"Our family is actively grieving Brian's suicide and trying to comprehend how both of our boys are dead at a young age, both by such violent methods.
"Brian was never the same after the death of his elder brother Alexander.
"Nor was I. The day Alex died I set myself on fire at our home in Hollywood, Florida, about twenty miles north of Miami where the VFP convention is. The day I set myself on fire in the US Marine van that came to advise me of Alex's death, my Mother tried to stop me when the Casualty Assistance Company did not. She pulled away the gas can from me. She pulled on me to get out of the van. Only by the grace of God did she not get burned since she was right next to me when the explosion occurred. She noticed the socks on my feet were on fire and pulled them off of me and still did not get burned.
"Brian was visiting his Mother in Maine when Alex was killed and saw on television as breaking news my setting the US Marine van and myself on fire.
"Brian and Alex had been very close as children. When Alex joined the military, Brian began to lose his way. He stopped going to school and stopped working.
"A short time after Alex's death, Brian confessed to me that he walked the streets waiting for a bus or a truck so he could jump in front of it. That would be the first of several suicide attempts that Brian would make.
"At Brian's funeral mass, I gave the eulogy and openly discussed how I had been struggling with mental health issues myself from Alex's death and how I felt culpable for not aiding Brian more in getting the help he needed. I had recognized Brian's pain -- his anxiety and depression because I was experiencing the same. Yet, I seemed to be powerless to help him.
"Since Alex's death seven years ago, I have experienced problems with my physical health including a brain cyst and Bell's Palsy.
"Since Brian's death eight months ago, I have been experiencing high blood pressure and have gained 20 pounds.
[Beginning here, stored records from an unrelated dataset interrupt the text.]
(** ** Regular expressions *)

Lemma not_special (c : ascii) :
  special c = false ->
  Ascii.eqb c "." = false /\ Ascii.eqb c "\" = false /\ repeat_char c = false.
Proof.
  unfold special, repeat_char. simpl. intros H.
  repeat (apply orb_false_iff in H as [? H]).
  repeat split; repeat (apply orb_false_iff; split); auto.
Qed.

Lemma parse_atoms_plain (pat : string) :
  plain pat = true -> parse_atoms pat = Atoms (lits pat).
Proof.
  induction pat as [|c r IH]; [reflexivity|].
  cbn [plain]. intros H. apply andb_true_iff in H as [C H].
  apply negb_true_iff in C. destruct (not_special c C) as (D & B & _).
  cbn [parse_atoms lits]. now rewrite D, B, C, IH.
Qed.

Lemma sre_parse_plain (pat : string) :
  plain pat = true -> sre_parse pat = Atoms (lits pat).
Proof.
  intros H. destruct pat as [|c r]; [reflexivity|].
  unfold sre_parse. rewrite parse_atoms_plain by assumption.
  cbn [plain] in H. apply andb_true_iff in H as [C _].
  apply negb_true_iff in C. destruct (not_special c C) as (_ & _ & ->).
  reflexivity.
Qed.

Lemma match_here_lits (pat s : string) : match_here (lits pat) s = prefix pat s.
Proof.
  revert s. induction pat as [|c r IH]; intros s.
  - now destruct s.
  - destruct s as [|d s]; [reflexivity|].
    cbn [lits match_here atom_matches prefix]. rewrite IH.
    destruct (ascii_dec c d) as [->|ne].
    + now rewrite Ascii.eqb_refl.
    + apply Ascii.eqb_neq in ne. now rewrite ne.
Qed.
(** Every entry [mkdir] adds is a directory, at the path or above it. *)
Lemma mkdir_parents_new n fs p r fs' k :
  Fs.mkdir_parents n fs p = (r, fs') -> fs !! k = None -> is_Some (fs' !! k) ->
  ancestor_or_self k p /\ fs' !! k = Some Dir.
Proof.
  revert fs p r fs'. induction n as [|n IH]; intros fs p r fs' H Hk Hx.
  - simpl in H. destruct (Fs.os_mkdir fs p) as [r0 fs0] eqn:E.
    assert (fs0 = fs') as -> by (repeat case_match; simplify_eq; reflexivity).
    destruct (os_mkdir_new _ _ _ _ _ E Hk Hx) as [-> Hd].
    split; [apply ancestor_or_self_refl | exact Hd].
  - rewrite mkdir_parents_S in H.
    destruct (Fs.os_mkdir fs p) as [r0 fs0] eqn:E.
    destruct (fs0 !! k) as [x0|] eqn:Hk0.
    { destruct (os_mkdir_new _ _ _ _ _ E Hk (mk_is_Some _ _ Hk0)) as [-> Hd].
      unfold Fs.os_mkdir in E. repeat case_match; simplify_eq.
      split; [apply ancestor_or_self_refl | apply lookup_insert_eq]. }
    destruct r0 as [u|e]; [simplify_eq; destruct Hx; congruence|].
    destruct (Fs.mkdir_parents n fs0 (Pathlib.parent p)) as [r1 fs1] eqn:E1.
    destruct e; try (destruct (Fs.is_dir fs0 p); simplify_eq; destruct Hx; congruence).
    destruct (fs1 !! k) as [x1|] eqn:Hk1.
    + destruct (IH _ _ _ _ E1 Hk0 (mk_is_Some _ _ Hk1)) as [Hanc Hd].
      split; [apply ancestor_or_self_parent, Hanc|].
      destruct r1 as [u|e1].
      * apply mkdir_leaf_mono in H. eapply lookup_weaken; [|exact H]. congruence.
      * simplify_eq. congruence.
    + destruct r1 as [u|e1]; [|simplify_eq; destruct Hx; congruence].
      destruct (mkdir_leaf_new _ _ _ _ _ _ H Hk1 Hx) as [-> Hd].
      split; [apply ancestor_or_self_refl | exact Hd].
Qed.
"In speaking with medical doctors, I have been told that grieving can often show itself with both physical and mental health problems.
"In the years after Alex's death, I travelled around the United States talking about the effects of war. I found the work that I have done for peace and justice helped me cope with Alex's death. I have felt useful and have been inspired and supported by so many people who I have met and worked with -- Ann Wright, Medea Benjamin. Bruce Macdonald, VFP's Smedley Butler chapter in Boston and many other people in this room and more.
"I find it very important to meet with other Latinos and talk about my sons so that the Latino families are aware of the 'side effects' to military service and how it impacts the whole family. It affects the family as soon as the decision is made for a loved one to join the military, through deployment and often beyond. We have met families who are often torn apart due to different opinions on military service. The consequences can be great.
"Melida and I have our good and our bad days. My Mom has been in the US four months this year, which has helped us both.
"When Brian died, the Massachusetts peace community came together and had a peace vigil to remember him the following day where several hundred people showed up. Brian's graveside service included many Vets with Veterans for Peace flags flying in the wind at Brian's graveside. Mel and I are very grateful to have the Vets for peace honor Brian in this way.
"Mel and I are focusing on suicide-survivor and gold-star-family support groups. We have met many families who have experienced suicide with their families and military suicide.
"Though not many, there are other families who have lost a loved one to combat and then their siblings to suicide. Meeting these families can be hard, but it can be healing. It makes us realize that our family is not alone.